Мобильный пункт дезактивации попытались раздобыть у военных. Я обратился с этой просьбой к Герою Советского Союза полковнику Иванову, занимавшему высокий пост в химических войсках: «Дайте хотя бы передвижной пункт для избавления солдат от вшей». Оказалось, что армия ничем подобным не располагала. Полковник успокоил: «Когда «Сказочный» окончательно будет загрязнен, мы вас переселим». «Так можно и до Ялты переселять», — возразил я. Иванов серьезным тоном заявил: «Если понадобится, будете жить в Ялте». Пришлось своими силами изготовить душевые. Но пионерлагерь мы все же загрязнили. Новым местом жительства стал пассажирский теплоход «Таджикистан», приписанный к порту Волгограда, который с двенадцатью другими подобными судами перегнали к берегу Припяти с Волги и Днепра, устроив на них общежития.
— Как отметили завершение строительства объекта «Укрытие»?
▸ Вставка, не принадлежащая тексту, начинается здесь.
(** X14.  In exact arithmetic, the chemical rate saturates in temperature
    at 30 degrees and in precipitation at 2000 mm, and depends on the pH
    only through its distance from 7; for non-negative temperature,
    precipitation and abundances and a pH between 0 and 14 it lies between
    0.03 and 0.97.  (The binary64 sum can miss an end of that range by a
    unit in the last place.) *)
Theorem calculateChemicalWeathering_bounds
    (precipitation temperature : R)
    (mineralComposition : list (string * R)) (pH : R) :
  Forall (λ p, inheritedName p.1 = false) mineralComposition →
  Forall (λ p, 0 <= p.2) mineralComposition →
  (0 <= temperature → 0 <= precipitation → 0 <= pH <= 14 →
   0.03 <= calculateChemicalWeathering precipitation temperature
             mineralComposition pH <= 0.97)
  ∧ (30 <= temperature →
     calculateChemicalWeathering precipitation temperature
       mineralComposition pH
     = calculateChemicalWeathering precipitation 30 mineralComposition pH)
  ∧ (2000 <= precipitation →
     calculateChemicalWeathering precipitation temperature
       mineralComposition pH
     = calculateChemicalWeathering 2000 temperature mineralComposition pH)
  ∧ calculateChemicalWeathering precipitation temperature
      mineralComposition (14 - pH)
    = calculateChemicalWeathering precipitation temperature
        mineralComposition pH.
Proof.
  intros _ Hpos. unfold calculateChemicalWeathering.
  pose proof (mineralReactivity_between _ Hpos) as Hm.
  split; [|split; [|split]].
  - intros Ht Hp HpH.
    assert (0 <= Rmin (temperature / 30) 1 <= 1).
    { unfold Rmin. destruct (Rle_dec _ _); lra. }
    assert (0 <= Rmin (precipitation / 2000) 1 <= 1).
    { unfold Rmin. destruct (Rle_dec _ _); lra. }
    assert (0 <= Rabs (pH - 7) / 7 <= 1).
    { unfold Rabs. destruct (Rcase_abs _); lra. }
    lra.
  - intros Ht. do 3 f_equal. unfold Rmin.
    do 2 destruct (Rle_dec _ _); lra.
  - intros Hp. do 2 f_equal. f_equal. unfold Rmin.
    do 2 destruct (Rle_dec _ _); lra.
  - f_equal. f_equal. unfold Rabs. do 2 destruct (Rcase_abs _); lra.
Qed.

Lemma calculateChemicalWeathering_bounds_witness :
  0.03 <= calculateChemicalWeathering 1000 15
            [("calcite"%string, 0.8); ("quartz"%string, 0.1);
             ("feldspar"%string, 0.1)] 6.5 <= 0.97.
Proof.
  refine (proj1 (calculateChemicalWeathering_bounds 1000 15
                   [("calcite"%string, 0.8); ("quartz"%string, 0.1);
                    ("feldspar"%string, 0.1)] 6.5 _ _) _ _ _).
  - repeat constructor.
  - repeat constructor; simpl; lra.
  - lra.
  - lra.
  - lra.
Defined.

(** X15.  The biological rate is symmetric in temperature about 25 degrees,
    where it is greatest, and falls without bound away from it: it is
    negative at temperatures far enough from 25.  For a coverage up to 100,
    a root depth up to 10 and a temperature between 0 and 50 it lies
    between 0 and 1. *)
Theorem calculateBiologicalWeathering_temperature
    (vegetationCoverage rootDepth temperature : R) :
  calculateBiologicalWeathering vegetationCoverage rootDepth
    (50 - temperature)
  = calculateBiologicalWeathering vegetationCoverage rootDepth temperature
  ∧ calculateBiologicalWeathering vegetationCoverage rootDepth temperature
    <= calculateBiologicalWeathering vegetationCoverage rootDepth 25
  ∧ (0 <= vegetationCoverage <= 100 → 0 <= rootDepth <= 10 →
     (0 <= temperature <= 50 →
      0 <= calculateBiologicalWeathering vegetationCoverage rootDepth
             temperature <= 1)
     ∧ (25 * (1 + 7 / 3) < Rabs (temperature - 25) →
        calculateBiologicalWeathering vegetationCoverage rootDepth
          temperature < 0)).
Proof.
  unfold calculateBiologicalWeathering. split; [|split].
  - do 2 f_equal. unfold Rabs. do 2 destruct (Rcase_abs _); lra.
  - unfold Rabs. do 2 destruct (Rcase_abs _); lra.
  - intros Hc Hr. split.
    + intros Ht. unfold Rabs. destruct (Rcase_abs _); lra.
    + unfold Rabs. destruct (Rcase_abs _); lra.
Qed.

Lemma calculateBiologicalWeathering_temperature_witness :
  0 <= calculateBiologicalWeathering 70 3 15 <= 1.
Proof.
  refine (proj1 (proj2 (proj2 (calculateBiologicalWeathering_temperature
                                 70 3 15)) _ _) _); lra.
Defined.
(** * Cart change-detection and reliable-publish pipeline

    A shallow embedding of [near_realtime_ingestion_2.py]: the canonical
    products signature, the change detector working on the persisted
    snapshot, the deterministic event identifier, the publisher with
    bounded retry and dead-letter fallback, and the temp-file-then-rename
    snapshot save.

    Conventions of the embedding.
    - A Python [str] is a [string]; its characters stand for the code
      points 0..255.  JSON numbers are integers ([Z]); floating point
      numbers are outside the model.
    - A Python [dict] parsed from JSON is an association list in insertion
      order; the snapshot's [carts] mapping is a [gmap] keyed by the
      stringified cart id.
    - A Python exception is a value [Raise e] of type [result]; code that
      mutates the snapshot before raising returns the mutated snapshot
      next to the exception. *)

From Equations Require Import Equations.
From Stdlib Require Import ZArith NArith Ascii List Lia Bool.
From Stdlib Require Import DecimalString DecimalZ DecimalPos DecimalFacts.
From stdpp Require Import gmap strings list sorting.

Set Warnings "-register-all,-clear-no-such-hyp".
Local Open Scope Z_scope.

(** ** Python values and exceptions *)

Inductive json : Type :=
| JNull
| JBool (b : bool)
| JInt (z : Z)
| JStr (s : string)
| JList (l : list json)
| JDict (m : list (string * json)).

Abbreviation jdict := (list (string * json)).

Inductive exn : Type :=
| KeyError (key : string)
| TypeError
| OSError.

Inductive result (A : Type) : Type :=
| Ok (a : A)
| Raise (e : exn).
Arguments Ok {A} a.
Arguments Raise {A} e.

#[global] Instance result_ret : MRet result := λ A a, Ok a.
#[global] Instance result_bind : MBind result := λ A B k r,
  match r with
  | Ok a => k a
  | Raise e => Raise e
  end.

Fixpoint rmapM {A B} (f : A → result B) (l : list A) : result (list B) :=
  match l with
  | [] => Ok []
  | x :: l' => y ← f x; ys ← rmapM f l'; Ok (y :: ys)
  end.

(** ** Characters *)

Abbreviation chars := (list ascii).

Definition str (s : string) : chars := String.list_ascii_of_string s.
Definition unstr (cs : chars) : string := String.string_of_list_ascii cs.

Definition dquote : ascii := "034"%char.
Definition squote : ascii := "039"%char.
Definition backslash : ascii := "092"%char.

Definition hex_digit (n : N) : ascii :=
  match n with
  | 0 => "0" | 1 => "1" | 2 => "2" | 3 => "3" | 4 => "4" | 5 => "5"
  | 6 => "6" | 7 => "7" | 8 => "8" | 9 => "9" | 10 => "a" | 11 => "b"
  | 12 => "c" | 13 => "d" | 14 => "e" | _ => "f"
  end%N%char.

Definition hex2 (n : N) : chars := [hex_digit (n / 16); hex_digit (n mod 16)]%N.

(** [str(int)] and the JSON form of an integer: decimal digits, a minus
    sign in front of a negative number. *)
Definition int_repr (z : Z) : chars := str (NilEmpty.string_of_int (Z.to_int z)).

Fixpoint join (sep : chars) (parts : list chars) : chars :=
  match parts with
  | [] => []
  | [p] => p
  | p :: rest => p ++ sep ++ join sep rest
  end.

(** ** [json.dumps]

    [json.dumps(obj, sort_keys=b)] with the default separators and
    [ensure_ascii=True]. *)

(** One character of [py_encode_basestring_ascii]: the table ESCAPE_DCT,
    and [\u00XX] for what is left outside [' '..'~']. *)
Definition escape_char (c : ascii) : chars :=
  let n := N_of_ascii c in
  if Ascii.eqb c dquote then [backslash; dquote]
  else if Ascii.eqb c backslash then [backslash; backslash]
  else if (n =? 8)%N then [backslash; "b"%char]
  else if (n =? 12)%N then [backslash; "f"%char]
  else if (n =? 10)%N then [backslash; "n"%char]
  else if (n =? 13)%N then [backslash; "r"%char]
  else if (n =? 9)%N then [backslash; "t"%char]
  else if (n <? 32)%N || (126 <? n)%N
       then [backslash; "u"%char; "0"%char; "0"%char] ++ hex2 n
  else [c].

Definition encode_basestring_ascii (s : string) : chars :=
  dquote :: flat_map escape_char (str s) ++ [dquote].

(** Stable insertion sort of [(key, value)] pairs on the key, as
    [sorted(dct.items())] does for a dict, whose keys are distinct strings. *)
Fixpoint insert_item {V} (x : string * V) (l : list (string * V)) : list (string * V) :=
  match l with
  | [] => [x]
  | y :: l' => if String.ltb (fst y) (fst x) then y :: insert_item x l' else x :: y :: l'
  end.

Definition sort_items {V} (l : list (string * V)) : list (string * V) :=
  foldr insert_item [] l.

Definition item_sep : chars := str ", ".
Definition key_sep : chars := str ": ".

Definition encode_item (kv : string * chars) : chars :=
  encode_basestring_ascii (fst kv) ++ key_sep ++ snd kv.

Fixpoint dumps (sort_keys : bool) (v : json) : chars :=
  match v with
  | JNull => str "null"
  | JBool true => str "true"
  | JBool false => str "false"
  | JInt z => int_repr z
  | JStr s => encode_basestring_ascii s
  | JList l => str "[" ++ join item_sep (map (dumps sort_keys) l) ++ str "]"
  | JDict m =>
      let items := map (λ kv, match kv with (k, x) => (k, dumps sort_keys x) end) m in
      str "{"
        ++ join item_sep (map encode_item (if sort_keys then sort_items items else items))
        ++ str "}"
  end.

Definition json_dumps (sort_keys : bool) (v : json) : string := unstr (dumps sort_keys v).

(** ** [str()] and [repr()] *)

Definition py_printable (c : ascii) : bool :=
  let n := N_of_ascii c in
  ((32 <=? n) && (n <? 127) || (161 <=? n) && negb (n =? 173))%N.

Definition repr_char (q c : ascii) : chars :=
  let n := N_of_ascii c in
  if Ascii.eqb c q || Ascii.eqb c backslash then [backslash; c]
  else if (n =? 9)%N then [backslash; "t"%char]
  else if (n =? 10)%N then [backslash; "n"%char]
  else if (n =? 13)%N then [backslash; "r"%char]
  else if py_printable c then [c]
  else [backslash; "x"%char] ++ hex2 n.

Definition has_char (c : ascii) (cs : chars) : bool := existsb (Ascii.eqb c) cs.

Definition str_repr (s : string) : chars :=
  let cs := str s in
  let q := if has_char squote cs && negb (has_char dquote cs) then dquote else squote in
  q :: flat_map (repr_char q) cs ++ [q].

Fixpoint py_repr (v : json) : chars :=
  match v with
  | JNull => str "None"
  | JBool true => str "True"
  | JBool false => str "False"
  | JInt z => int_repr z
  | JStr s => str_repr s
  | JList l => str "[" ++ join item_sep (map py_repr l) ++ str "]"
  | JDict m =>
      str "{"
        ++ join item_sep
             (map (λ kv, match kv with (k, x) => str_repr k ++ key_sep ++ py_repr x end) m)
        ++ str "}"
  end.

Definition py_str (v : json) : string :=
  match v with
  | JStr s => s
  | _ => unstr (py_repr v)
  end.

(** ** [hashlib.md5]

    MD5 (RFC 1321) over bytes, 32-bit words as [Z] with the wrap-around
    written out. *)

Module MD5.

Definition wrap (x : Z) : Z := x mod 2 ^ 32.

Definition rotl (x n : Z) : Z :=
  wrap (Z.lor (Z.shiftl x n) (Z.shiftr x (32 - n))).

Definition lnot32 (x : Z) : Z := Z.lxor x 0xffffffff.

Definition shifts : list Z :=
  [7; 12; 17; 22; 7; 12; 17; 22; 7; 12; 17; 22; 7; 12; 17; 22;
   5; 9; 14; 20; 5; 9; 14; 20; 5; 9; 14; 20; 5; 9; 14; 20;
   4; 11; 16; 23; 4; 11; 16; 23; 4; 11; 16; 23; 4; 11; 16; 23;
   6; 10; 15; 21; 6; 10; 15; 21; 6; 10; 15; 21; 6; 10; 15; 21].

Definition sines : list Z :=
  [0xd76aa478; 0xe8c7b756; 0x242070db; 0xc1bdceee;
   0xf57c0faf; 0x4787c62a; 0xa8304613; 0xfd469501;
   0x698098d8; 0x8b44f7af; 0xffff5bb1; 0x895cd7be;
   0x6b901122; 0xfd987193; 0xa679438e; 0x49b40821;
   0xf61e2562; 0xc040b340; 0x265e5a51; 0xe9b6c7aa;
   0xd62f105d; 0x02441453; 0xd8a1e681; 0xe7d3fbc8;
   0x21e1cde6; 0xc33707d6; 0xf4d50d87; 0x455a14ed;
   0xa9e3e905; 0xfcefa3f8; 0x676f02d9; 0x8d2a4c8a;
   0xfffa3942; 0x8771f681; 0x6d9d6122; 0xfde5380c;
   0xa4beea44; 0x4bdecfa9; 0xf6bb4b60; 0xbebfbc70;
   0x289b7ec6; 0xeaa127fa; 0xd4ef3085; 0x04881d05;
   0xd9d4d039; 0xe6db99e5; 0x1fa27cf8; 0xc4ac5665;
   0xf4292244; 0x432aff97; 0xab9423a7; 0xfc93a039;
   0x655b59c3; 0x8f0ccc92; 0xffeff47d; 0x85845dd1;
   0x6fa87e4f; 0xfe2ce6e0; 0xa3014314; 0x4e0811a1;
   0xf7537e82; 0xbd3af235; 0x2ad7d2bb; 0xeb86d391].

(** [n] little-endian bytes of [x]. *)
Fixpoint le_bytes (n : nat) (x : Z) : list Z :=
  match n with
  | O => []
  | S n' => x mod 256 :: le_bytes n' (x / 256)
  end.

Fixpoint le_word (bs : list Z) : Z :=
  match bs with
  | [] => 0
  | b :: bs' => b + 256 * le_word bs'
  end.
— Без особых торжеств. За месяц до сдачи объекта меня назначили его руководителем. Нужно было готовиться принять «саркофаг», но набрать коллектив оказалось крайне сложно. Нужные нам специалисты наотрез отказывались, некоторые крутили пальцем у виска, мол, мы не сумасшедшие, чтобы идти на такую работу. Обещание высоких окладов не действовало. Тогда мой заместитель Владимир Галкин предложил: «Жора, если специалисты не хотят, давай брать любых, кто согласится». Пришлось искать смельчаков среди шоферов, сантехников, слесарей… Впрочем, удалось сагитировать и нескольких отставников, служивших на атомных подводных лодках и инженеров с других атомных станций.
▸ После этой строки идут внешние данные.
(** C7: on every line of the documented 53-field format, where index 21
    holds the longitude's hemisphere letter, the dewpoint of the parsed
    record is None, and the token at index 2, where the hardware sends
    the dewpoint, is never read: a line that differs at index 2 alone
    parses to the same record. *)
Theorem dewpoint_absent_on_documented_format s :
  documented_format s ->
  exists data, parse_current s = Ok data /\
    data !! "dewpoint" = Some VNone /\
    forall s', (forall i, i <> 2%nat -> str_split s' !! i = str_split s !! i) ->
               parse_current s' = Ok data.
Proof.
  intros [Hlen (tok & Htok & c & -> & Hc)].
  destruct (parse_current_long s)
    as (t1 & t21 & t3 & t4 & t5 & t8 & E1 & E21 & E3 & E4 & E5 & E8 & Hp);
    [lia|].
  eexists. split; [exact Hp|]. split.
  - rewrite (record_lookup Dewpoint). simpl. f_equal.
    assert (t21 = String c EmptyString) as -> by congruence.
    unfold field_value, numeric_parse. now rewrite py_int_letter.
  - intros s' Hs'. apply parse_current_tokens; rewrite Hs'; auto.
Qed.

Lemma dewpoint_absent_on_documented_format_witness :
  exists data, parse_current sample_line = Ok data /\
    data !! "dewpoint" = Some VNone /\
    forall s', (forall i, i <> 2%nat ->
                          str_split s' !! i = str_split sample_line !! i) ->
               parse_current s' = Ok data.
Proof.
  apply (dewpoint_absent_on_documented_format sample_line).
  split; [reflexivity|].
  exists "W". split; [reflexivity|]. exists "W"%char. split; reflexivity.
Defined.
Радиационные поля в объекте высокие, поэтому персонал быстро набирал суточную дозу облучения. Получалось, что люди есть, но работать они могут весьма ограниченное время. Другое дело руководители. Мы не оглядывались на суточную норму, для нас главное — выполнить задачу. Так меня научили на флоте: если задание рискованное, выполняй его сам. Профессионализм помогал получать минимально возможные дозы. Кстати, места внутри объекта, где часто бывают люди, ежедневно дезактивируются особыми моющими средствами и липкими составами, которые наносят на поверхности. Эти «липучки» затем снимаются, как пленка, вместе с приставшей к ним радиоактивной пылью.
— Для работы внутри «саркофага» используется защитная одежда?
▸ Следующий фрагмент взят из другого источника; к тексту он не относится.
(** * dm-ddi: the delay-injection device-mapper target (src/dm-ddi.c)

    A shallow embedding of the engine of [dm-ddi.c]: the per-target context
    [delay_c], the list of delayed bios, the single coalescing timer, the
    sysfs stores of the two delays, and the device-mapper entry points
    [delay_map], [delay_presuspend] and [delay_resume]; then the sysfs show
    functions, [delay_status], [delay_iterate_devices], and the constructor
    and destructor with the resources they acquire and release.

    Conventions.
    - C integers are [Z] with the wrap-around of their type written out:
      [unsigned] is 32 bits, [unsigned long], [sector_t] and [size_t] are
      64 bits (an LP64 kernel).
    - [jiffies] is read from the environment; every function that reads it
      takes its current value as a first argument.
    - The bios handed to [generic_make_request] are returned as a list, in
      call order.
    - One target instance is modelled.  [delay_bio] stores [dc] itself in
      [delayed->context] before it links the entry on [dc->delayed_bios], so
      [delayed->context] in [flush_delayed_bios] is the [dc] being flushed and
      the field is not represented. *)

From Stdlib Require Import ZArith List Bool Lia String Ascii Permutation.
Import ListNotations.
Local Open Scope Z_scope.

(** ** Machine integers *)

(** [unsigned]: 32 bits. *)
Definition u32 (x : Z) : Z := x mod 2 ^ 32.

(** [int]: 32 bits, two's complement. *)
Definition s32 (x : Z) : Z := (x + 2 ^ 31) mod 2 ^ 32 - 2 ^ 31.

(** [unsigned long], [sector_t], [size_t]: 64 bits. *)
Definition u64 (x : Z) : Z := x mod 2 ^ 64.

(** [long], [ssize_t]: 64 bits, two's complement. *)
Definition s64 (x : Z) : Z := (x + 2 ^ 63) mod 2 ^ 64 - 2 ^ 63.

(** [time_after_eq(a, b)] of linux/jiffies.h: [(long)((a) - (b)) >= 0]. *)
Definition time_after_eq (a b : Z) : bool := 0 <=? s64 (u64 (a - b)).

(** [min(x, y)] on [unsigned long]. *)
Definition min (x y : Z) : Z := if x <? y then x else y.

(** ** Kernel objects *)

(** [struct dm_dev]: the name and the block device behind it. *)
Record dm_dev := { name : string; bdev : Z }.

(** The fields of [struct bio] that the target reads or writes. *)
Record bio := {
  bi_bdev : Z;
  bi_sector : Z;
  bi_size : Z;
  bi_rw : Z
}.

Definition READ : Z := 0.
Definition WRITE : Z := 1.

(** Modelled from the spec: the macro [bio_data_dir] of linux/bio.h is not
    part of the sources; it is the direction of the request, read or write,
    the low bit of [bi_rw]. *)
Definition bio_data_dir (b : bio) : Z := Z.land (bi_rw b) 1.

(** Modelled from the spec: the macro [bio_sectors] of linux/bio.h is not
    part of the sources; it is the number of 512-byte sectors the request
    carries, [bi_size >> 9]. *)
Definition bio_sectors (b : bio) : Z := Z.shiftr (bi_size b) 9.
— Да, она белого цвета. На ноги надеваются особые бахилы, обязателен головной убор. В первое время эту одежду приходилось менять раз по шесть за смену — после каждого посещения объекта.
Интересно, что в объекте «Укрытие» до сих пор трудятся несколько человек из первых наборов. Представляете, четверть века изо дня в день они работают внутри «саркофага». Эти люди — настоящие герои! Воздействие на организм радиации очень индивидуально. Например, в 1988 году, когда у меня начались проблемы со здоровьем, после курса лечения получил направление в санаторий в Харьковской области. Там я познакомился с молодым милиционером из Львова. Он 15 дней находился в командировке в поселке чернобыльских ликвидаторов Зеленый Мыс — как сотрудник отдела по борьбе с хищениями социалистической собственности проверял работу столовых. Поселок расположен в относительно чистом месте. За время командировки милиционер два раза побывал в Чернобыле (это в 16 километрах от атомной станции). Казалось бы, получить большую дозу облучения ему было негде, тем не менее у него обнаружили рак крови. Кстати, есть немало людей, которые чувствуют повышение уровня радиации. Поначалу я воспринимал это как фантазии, но потом поверил, ведь дозиметр подтверждал правдивость их слов.